Data records:
▬▬▬▬▬▬

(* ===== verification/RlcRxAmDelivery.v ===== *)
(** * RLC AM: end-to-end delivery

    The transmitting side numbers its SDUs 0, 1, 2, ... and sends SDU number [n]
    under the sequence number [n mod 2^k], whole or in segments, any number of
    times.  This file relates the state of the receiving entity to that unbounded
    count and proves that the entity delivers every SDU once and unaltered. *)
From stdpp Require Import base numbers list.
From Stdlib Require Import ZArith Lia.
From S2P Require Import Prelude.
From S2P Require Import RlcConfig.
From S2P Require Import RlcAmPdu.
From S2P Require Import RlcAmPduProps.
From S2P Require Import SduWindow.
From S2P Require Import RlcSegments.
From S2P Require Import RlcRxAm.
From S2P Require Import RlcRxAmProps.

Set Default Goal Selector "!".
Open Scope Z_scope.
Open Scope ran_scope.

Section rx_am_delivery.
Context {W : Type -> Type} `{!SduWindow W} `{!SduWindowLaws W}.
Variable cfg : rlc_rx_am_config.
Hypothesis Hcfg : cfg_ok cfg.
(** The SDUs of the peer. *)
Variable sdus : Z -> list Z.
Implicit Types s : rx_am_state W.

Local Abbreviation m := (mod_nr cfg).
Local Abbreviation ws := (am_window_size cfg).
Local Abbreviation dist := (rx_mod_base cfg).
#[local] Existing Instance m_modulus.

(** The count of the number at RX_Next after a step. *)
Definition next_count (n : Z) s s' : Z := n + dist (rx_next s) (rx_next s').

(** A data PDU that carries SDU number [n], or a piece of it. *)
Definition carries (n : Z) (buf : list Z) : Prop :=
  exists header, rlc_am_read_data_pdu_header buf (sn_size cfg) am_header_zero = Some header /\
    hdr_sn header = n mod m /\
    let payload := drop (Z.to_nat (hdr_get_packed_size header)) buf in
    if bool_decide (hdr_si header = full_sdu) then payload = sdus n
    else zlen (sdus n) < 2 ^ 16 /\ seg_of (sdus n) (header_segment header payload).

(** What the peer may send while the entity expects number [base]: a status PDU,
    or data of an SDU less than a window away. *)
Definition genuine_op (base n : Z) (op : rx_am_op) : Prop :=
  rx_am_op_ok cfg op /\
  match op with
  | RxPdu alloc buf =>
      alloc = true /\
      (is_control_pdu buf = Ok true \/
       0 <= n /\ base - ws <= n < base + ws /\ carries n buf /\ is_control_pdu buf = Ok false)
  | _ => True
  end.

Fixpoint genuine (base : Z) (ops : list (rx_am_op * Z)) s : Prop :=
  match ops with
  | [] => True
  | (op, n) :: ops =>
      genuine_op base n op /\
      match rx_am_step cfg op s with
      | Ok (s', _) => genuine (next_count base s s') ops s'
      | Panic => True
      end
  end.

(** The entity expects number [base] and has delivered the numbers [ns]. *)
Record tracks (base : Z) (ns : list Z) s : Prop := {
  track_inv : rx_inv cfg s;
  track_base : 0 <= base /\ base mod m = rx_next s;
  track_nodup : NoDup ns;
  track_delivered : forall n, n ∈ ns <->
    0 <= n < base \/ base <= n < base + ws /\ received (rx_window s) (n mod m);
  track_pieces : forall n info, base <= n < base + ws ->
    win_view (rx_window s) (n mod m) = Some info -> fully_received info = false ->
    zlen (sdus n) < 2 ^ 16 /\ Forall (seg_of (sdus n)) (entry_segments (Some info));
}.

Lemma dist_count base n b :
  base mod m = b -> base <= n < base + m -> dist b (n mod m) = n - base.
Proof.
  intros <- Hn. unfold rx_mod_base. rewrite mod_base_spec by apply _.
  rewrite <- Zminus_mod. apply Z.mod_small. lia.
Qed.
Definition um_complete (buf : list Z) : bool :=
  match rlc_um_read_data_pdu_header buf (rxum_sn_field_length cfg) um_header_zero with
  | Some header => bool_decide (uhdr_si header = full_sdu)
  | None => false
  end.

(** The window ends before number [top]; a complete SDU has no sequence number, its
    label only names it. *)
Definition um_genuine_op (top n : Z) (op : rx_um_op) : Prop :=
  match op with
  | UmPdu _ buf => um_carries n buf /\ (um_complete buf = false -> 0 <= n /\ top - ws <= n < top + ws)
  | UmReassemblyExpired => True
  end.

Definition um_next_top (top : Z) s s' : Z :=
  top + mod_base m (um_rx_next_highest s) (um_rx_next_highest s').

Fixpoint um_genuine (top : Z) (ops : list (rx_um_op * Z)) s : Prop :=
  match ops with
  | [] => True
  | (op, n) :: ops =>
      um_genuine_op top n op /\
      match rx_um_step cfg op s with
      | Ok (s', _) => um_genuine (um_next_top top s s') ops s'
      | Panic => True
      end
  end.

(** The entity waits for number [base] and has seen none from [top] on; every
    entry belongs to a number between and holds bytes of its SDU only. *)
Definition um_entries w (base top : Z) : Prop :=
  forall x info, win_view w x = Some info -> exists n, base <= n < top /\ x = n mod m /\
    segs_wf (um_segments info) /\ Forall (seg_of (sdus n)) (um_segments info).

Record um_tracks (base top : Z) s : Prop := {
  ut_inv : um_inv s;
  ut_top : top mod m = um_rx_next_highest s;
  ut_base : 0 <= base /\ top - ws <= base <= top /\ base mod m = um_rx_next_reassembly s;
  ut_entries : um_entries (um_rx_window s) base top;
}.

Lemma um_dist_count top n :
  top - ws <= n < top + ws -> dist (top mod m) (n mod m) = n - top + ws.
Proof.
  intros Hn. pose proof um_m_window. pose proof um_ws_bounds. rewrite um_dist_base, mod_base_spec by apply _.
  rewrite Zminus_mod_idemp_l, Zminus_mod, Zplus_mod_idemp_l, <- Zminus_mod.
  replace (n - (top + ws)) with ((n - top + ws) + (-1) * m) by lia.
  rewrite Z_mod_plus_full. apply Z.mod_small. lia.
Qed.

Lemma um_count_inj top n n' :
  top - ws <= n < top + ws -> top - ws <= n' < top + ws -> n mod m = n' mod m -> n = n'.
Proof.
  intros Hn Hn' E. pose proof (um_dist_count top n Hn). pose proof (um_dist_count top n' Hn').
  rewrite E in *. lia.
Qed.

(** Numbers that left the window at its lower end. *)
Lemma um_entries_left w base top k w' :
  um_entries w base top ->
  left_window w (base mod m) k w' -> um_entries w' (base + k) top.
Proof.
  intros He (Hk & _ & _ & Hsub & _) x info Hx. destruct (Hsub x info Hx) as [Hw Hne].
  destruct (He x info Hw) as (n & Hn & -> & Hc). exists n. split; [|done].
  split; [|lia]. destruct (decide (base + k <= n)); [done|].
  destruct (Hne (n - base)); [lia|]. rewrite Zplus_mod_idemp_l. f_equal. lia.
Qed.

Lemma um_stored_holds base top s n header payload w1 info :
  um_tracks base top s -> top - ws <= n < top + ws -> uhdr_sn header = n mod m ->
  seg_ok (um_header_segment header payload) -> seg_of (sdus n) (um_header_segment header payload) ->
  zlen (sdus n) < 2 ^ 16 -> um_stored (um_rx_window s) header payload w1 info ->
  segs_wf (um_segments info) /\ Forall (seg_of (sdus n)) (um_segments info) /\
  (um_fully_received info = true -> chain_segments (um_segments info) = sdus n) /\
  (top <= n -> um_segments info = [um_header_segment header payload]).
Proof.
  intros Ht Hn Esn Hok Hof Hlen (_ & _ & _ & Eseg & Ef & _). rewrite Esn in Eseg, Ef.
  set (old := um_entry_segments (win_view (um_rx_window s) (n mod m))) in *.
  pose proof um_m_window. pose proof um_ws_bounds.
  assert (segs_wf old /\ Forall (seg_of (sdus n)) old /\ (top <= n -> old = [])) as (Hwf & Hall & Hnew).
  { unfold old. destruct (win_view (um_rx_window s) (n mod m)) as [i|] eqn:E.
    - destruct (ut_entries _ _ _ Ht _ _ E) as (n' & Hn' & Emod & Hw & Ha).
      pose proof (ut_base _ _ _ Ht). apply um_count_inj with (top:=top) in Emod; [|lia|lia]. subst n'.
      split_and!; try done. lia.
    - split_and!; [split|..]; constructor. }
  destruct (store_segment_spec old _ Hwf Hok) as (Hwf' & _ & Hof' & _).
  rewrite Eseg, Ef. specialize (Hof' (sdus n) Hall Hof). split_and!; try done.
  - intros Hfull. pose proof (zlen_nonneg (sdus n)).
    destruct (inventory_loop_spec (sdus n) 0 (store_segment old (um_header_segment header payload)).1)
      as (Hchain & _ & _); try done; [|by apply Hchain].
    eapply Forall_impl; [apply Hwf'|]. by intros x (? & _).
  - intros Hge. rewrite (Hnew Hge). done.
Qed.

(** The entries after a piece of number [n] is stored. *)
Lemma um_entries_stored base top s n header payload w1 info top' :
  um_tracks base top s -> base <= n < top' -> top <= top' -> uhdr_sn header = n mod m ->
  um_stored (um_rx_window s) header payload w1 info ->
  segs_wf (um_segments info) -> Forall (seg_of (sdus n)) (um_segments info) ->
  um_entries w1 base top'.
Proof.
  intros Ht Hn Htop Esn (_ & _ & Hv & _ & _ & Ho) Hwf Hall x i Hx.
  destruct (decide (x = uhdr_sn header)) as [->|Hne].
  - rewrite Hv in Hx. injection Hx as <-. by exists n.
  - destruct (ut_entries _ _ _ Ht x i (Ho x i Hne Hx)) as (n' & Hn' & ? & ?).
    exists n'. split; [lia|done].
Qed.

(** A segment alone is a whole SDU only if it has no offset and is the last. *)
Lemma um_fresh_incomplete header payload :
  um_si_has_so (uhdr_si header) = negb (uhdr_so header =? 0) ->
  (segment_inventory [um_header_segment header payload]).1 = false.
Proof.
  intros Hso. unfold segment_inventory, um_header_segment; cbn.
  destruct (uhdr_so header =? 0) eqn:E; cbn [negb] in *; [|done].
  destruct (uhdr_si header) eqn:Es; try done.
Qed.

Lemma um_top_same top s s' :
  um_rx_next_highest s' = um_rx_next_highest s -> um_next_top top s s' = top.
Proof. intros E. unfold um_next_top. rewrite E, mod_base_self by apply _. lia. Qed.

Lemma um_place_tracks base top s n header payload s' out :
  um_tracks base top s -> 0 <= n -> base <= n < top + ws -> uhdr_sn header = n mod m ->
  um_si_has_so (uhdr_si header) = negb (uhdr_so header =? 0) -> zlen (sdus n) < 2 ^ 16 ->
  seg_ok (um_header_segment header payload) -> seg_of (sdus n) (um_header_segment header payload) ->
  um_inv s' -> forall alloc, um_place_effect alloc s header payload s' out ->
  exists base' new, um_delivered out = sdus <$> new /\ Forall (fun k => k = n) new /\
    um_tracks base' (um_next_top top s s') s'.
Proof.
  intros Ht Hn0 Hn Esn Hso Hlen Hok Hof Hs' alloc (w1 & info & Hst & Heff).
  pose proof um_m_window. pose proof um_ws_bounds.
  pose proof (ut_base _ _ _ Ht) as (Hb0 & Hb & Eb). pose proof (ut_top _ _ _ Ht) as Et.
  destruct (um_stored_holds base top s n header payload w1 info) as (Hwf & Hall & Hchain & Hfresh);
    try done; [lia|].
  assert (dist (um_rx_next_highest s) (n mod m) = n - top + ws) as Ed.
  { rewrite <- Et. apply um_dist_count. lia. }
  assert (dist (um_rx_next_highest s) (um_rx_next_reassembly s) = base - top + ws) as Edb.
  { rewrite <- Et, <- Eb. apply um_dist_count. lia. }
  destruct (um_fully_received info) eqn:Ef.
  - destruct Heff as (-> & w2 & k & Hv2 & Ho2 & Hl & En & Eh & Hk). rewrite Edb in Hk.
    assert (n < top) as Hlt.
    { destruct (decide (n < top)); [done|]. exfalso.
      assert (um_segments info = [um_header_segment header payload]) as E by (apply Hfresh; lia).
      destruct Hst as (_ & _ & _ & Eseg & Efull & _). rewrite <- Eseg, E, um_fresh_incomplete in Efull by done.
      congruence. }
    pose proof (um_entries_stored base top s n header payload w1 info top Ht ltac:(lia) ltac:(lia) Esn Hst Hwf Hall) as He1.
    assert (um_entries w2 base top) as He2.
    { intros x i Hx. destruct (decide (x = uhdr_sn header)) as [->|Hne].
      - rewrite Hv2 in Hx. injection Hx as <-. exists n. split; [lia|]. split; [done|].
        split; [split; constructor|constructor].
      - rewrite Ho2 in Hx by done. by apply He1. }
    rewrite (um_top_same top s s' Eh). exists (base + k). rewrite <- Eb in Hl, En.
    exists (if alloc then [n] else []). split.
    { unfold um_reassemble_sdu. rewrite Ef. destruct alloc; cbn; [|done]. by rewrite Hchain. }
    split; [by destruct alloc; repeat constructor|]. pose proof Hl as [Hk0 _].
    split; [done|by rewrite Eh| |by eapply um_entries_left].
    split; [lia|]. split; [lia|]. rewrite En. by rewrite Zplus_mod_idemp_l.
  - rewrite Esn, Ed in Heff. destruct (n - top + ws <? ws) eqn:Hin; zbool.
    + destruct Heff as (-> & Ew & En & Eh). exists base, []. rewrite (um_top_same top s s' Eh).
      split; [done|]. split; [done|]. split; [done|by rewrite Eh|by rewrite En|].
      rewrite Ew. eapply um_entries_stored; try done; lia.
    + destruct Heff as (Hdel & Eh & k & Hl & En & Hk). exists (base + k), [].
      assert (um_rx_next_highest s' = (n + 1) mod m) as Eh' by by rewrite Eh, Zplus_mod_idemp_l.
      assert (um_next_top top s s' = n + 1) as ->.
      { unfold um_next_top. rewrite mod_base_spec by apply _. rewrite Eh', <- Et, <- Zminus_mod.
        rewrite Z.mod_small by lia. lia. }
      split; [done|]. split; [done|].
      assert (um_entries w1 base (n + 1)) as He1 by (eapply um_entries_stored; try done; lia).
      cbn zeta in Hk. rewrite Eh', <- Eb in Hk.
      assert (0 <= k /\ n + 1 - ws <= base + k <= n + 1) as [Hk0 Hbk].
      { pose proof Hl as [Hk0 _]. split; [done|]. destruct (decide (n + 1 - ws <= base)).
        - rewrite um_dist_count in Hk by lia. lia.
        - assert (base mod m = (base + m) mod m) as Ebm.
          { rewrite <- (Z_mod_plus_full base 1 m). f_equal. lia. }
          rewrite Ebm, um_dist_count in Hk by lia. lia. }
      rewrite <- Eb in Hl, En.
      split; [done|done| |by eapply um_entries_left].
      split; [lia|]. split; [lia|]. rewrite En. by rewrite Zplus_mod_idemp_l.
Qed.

▬▬▬▬▬▬

All that is needed is the exact run of lines above from the line containing "let payload := drop" through the line containing "(** What the", both of them included.

Answer section:
    let payload := drop (Z.to_nat (hdr_get_packed_size header)) buf in
    if bool_decide (hdr_si header = full_sdu) then payload = sdus n
    else zlen (sdus n) < 2 ^ 16 /\ seg_of (sdus n) (header_segment header payload).

(** What the peer may send while the entity expects number [base]: a status PDU,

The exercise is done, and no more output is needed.